Lemma count_removed name (l : list (Posted RecvTask)) : List.filter (is_named name) (remove_tasks name l) = [].
Proof.
  unfold remove_tasks, is_named. induction l as [|q l IH]; cbn; [done|].
  destruct (bytes_eqb (taskName q) name) eqn:E; cbn; [done|]. by rewrite E.
Qed.

Lemma recv_queue_ok_remove name l : recv_queue_ok l -> recv_queue_ok (remove_tasks name l).
Proof.
  intros [Ht Hb Hi]. split.
  - rewrite List.Forall_forall in Ht |- *. intros p [Hp _]%In_remove_tasks. by apply Ht.
  - unfold at_most_one in *. pose proof (count_remove DBMS_RETRY_TASK name l). lia.
  - unfold at_most_one in *. pose proof (count_remove ICON_TIMEOUT_TASK name l). lia.
Qed.

Lemma recv_queue_ok_tail p l : recv_queue_ok (p :: l) -> recv_queue_ok l.
Proof.
  intros [Ht Hb Hi]. inversion_clear Ht as [|? ? _ Ht2]. unfold at_most_one in *. cbn [List.filter] in Hb, Hi.
  split; [done|..]; unfold at_most_one; [destruct (is_named DBMS_RETRY_TASK p)|destruct (is_named ICON_TIMEOUT_TASK p)]; cbn in *; lia.
Qed.

(** A task is posted under a name that none has. *)
Lemma recv_queue_ok_insert p l :
  recv_queue_ok l -> recv_task_ok p -> List.filter (is_named (taskName p)) l = [] \/ taskName p = [] -> recv_queue_ok (insert_task p l).
Proof.
  intros [Ht Hb Hi] Hp Hn.
  assert (forall name, name <> [] -> at_most_one name l -> at_most_one name (insert_task p l)) as H.
  { intros name Hne Hl. unfold at_most_one in *. rewrite count_insert. cbn. destruct (is_named name p) eqn:E; [|done].
    apply bytes_eqb_eq in E. destruct Hn as [Hn|Hn]; [|congruence]. rewrite <- E, Hn. done. }
  split; [|by apply H..]. rewrite List.Forall_forall in Ht |- *. intros q [->|Hq]%In_insert_task; [done|by apply Ht].
Qed.

(** ** Every operation returns and keeps the invariant *)

Section Keeps.
Context {RE : ReceiverEnv}.

Definition recv_keeps {A} (m : Rv A) : Prop := forall r t, receiver_ok r -> wp m (fun _ r' _ => receiver_ok r') r t.

Lemma recv_keeps_mret {A} (a : A) : recv_keeps (mret a).
Proof. intros r t H. by apply wp_mret. Qed.
Lemma recv_keeps_get : recv_keeps get.
Proof. intros r t H. by apply wp_get. Qed.
Lemma recv_keeps_emit e : recv_keeps (emit e).
Proof. intros r t H. by apply wp_emit. Qed.
Lemma recv_keeps_ask {A} (oracle : list RecvEffect -> A) : recv_keeps (ask oracle).
Proof. intros r t H. by apply wp_call. Qed.
Lemma recv_keeps_modify f : (forall r, receiver_ok r -> receiver_ok (f r)) -> recv_keeps (modify f).
Proof. intros Hf r t H. apply wp_modify. auto. Qed.
Lemma recv_keeps_mbind {A B} (m : Rv A) (k : A -> Rv B) : recv_keeps m -> (forall a, recv_keeps (k a)) -> recv_keeps (mbind m k).
Proof.
  intros Hm Hk r t H. apply wp_mbind. eapply wp_mono; [by apply Hm|]. cbn. intros a r1 t1 H1. by apply Hk.
Qed.
Lemma recv_keeps_mfor {A} (l : list A) (f : A -> Rv unit) : (forall a, recv_keeps (f a)) -> recv_keeps (mfor l f).
Proof. intros Hf r t H. apply (wp_mfor (fun r _ => receiver_ok r)); [done|]. intros a r1 t1 _ H1. by apply Hf. Qed.

(** A change that leaves the queue and the listeners alone. *)
Lemma receiver_ok_same f :
  (forall r, recv_tasks_ (f r) = recv_tasks_ r /\ registerOnListener_ (f r) = registerOnListener_ r) ->
  forall r, receiver_ok r -> receiver_ok (f r).
Proof. intros Hf r [Hq Hl Ht Hs]. destruct (Hf r) as (E1 & E2). split; rewrite ?E1, ?E2; auto. Qed.

Ltac recv_with base :=
  repeat match goal with
  | |- recv_keeps _ => base
  | |- recv_keeps (mret _) => apply recv_keeps_mret
  | |- recv_keeps get => apply recv_keeps_get
  | |- recv_keeps (ask _) => apply recv_keeps_ask
  | |- recv_keeps (emit _) => apply recv_keeps_emit
  | |- recv_keeps (mfor _ _) => apply recv_keeps_mfor; let a := fresh in intros a
  | |- recv_keeps (modify _) => apply recv_keeps_modify, receiver_ok_same; intros; split; reflexivity
  | |- recv_keeps (mbind _ _) => apply recv_keeps_mbind; [|let a := fresh in intros a]
  | |- recv_keeps (match ?x with _ => _ end) => destruct x eqn:?
  | |- recv_keeps (let _ := _ in _) => cbv zeta
  end.

Lemma RemoveTask_recv name : recv_keeps (RemoveTask name).
Proof.
  apply recv_keeps_modify. intros r [Hq Hl Ht Hs]. destruct (recv_tasks_ r) as [l|] eqn:E; [|by split; rewrite ?E].
  split; cbn; auto. intros l' [= <-]. by apply recv_queue_ok_remove, Hq.
Qed.

Lemma PostTask_unnamed task delay : recv_task_ok (mkPosted 0 [] task) -> recv_keeps (PostTask task [] delay).
Proof.
  intros Hok. apply recv_keeps_modify. intros r [Hq Hl Ht Hs]. destruct (recv_tasks_ r) as [l|] eqn:E; [|by split; rewrite ?E].
  split; cbn; auto. intros l' [= <-]. apply recv_queue_ok_insert; [by apply Hq|done|by right].
Qed.

(** A task is removed by its name and posted again. *)
Lemma repost_recv task name delay :
  recv_task_ok (mkPosted 0 name task) -> recv_keeps (do! RemoveTask name in PostTask task name delay).
Proof.
  intros Hok r t [Hq Hl Ht Hs]. apply wp_mbind, wp_modify, wp_modify.
  destruct (recv_tasks_ r) as [l|] eqn:E; [|rewrite E; by split; rewrite ?E].
  split; cbn; auto. intros l' [= <-]. apply recv_queue_ok_insert; [by apply recv_queue_ok_remove, Hq|done|].
  left. apply count_removed.
Qed.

--

Problem: Nothing but the exact lines of the data above, from the line containing "apply Hq|done|by right]." through the last, should appear in the answer.

Task answer:
  split; cbn; auto. intros l' [= <-]. apply recv_queue_ok_insert; [by apply Hq|done|by right].
Qed.

(** A task is removed by its name and posted again. *)
Lemma repost_recv task name delay :
  recv_task_ok (mkPosted 0 name task) -> recv_keeps (do! RemoveTask name in PostTask task name delay).
Proof.
  intros Hok r t [Hq Hl Ht Hs]. apply wp_mbind, wp_modify, wp_modify.
  destruct (recv_tasks_ r) as [l|] eqn:E; [|rewrite E; by split; rewrite ?E].
  split; cbn; auto. intros l' [= <-]. apply recv_queue_ok_insert; [by apply recv_queue_ok_remove, Hq|done|].
  left. apply count_removed.
Qed.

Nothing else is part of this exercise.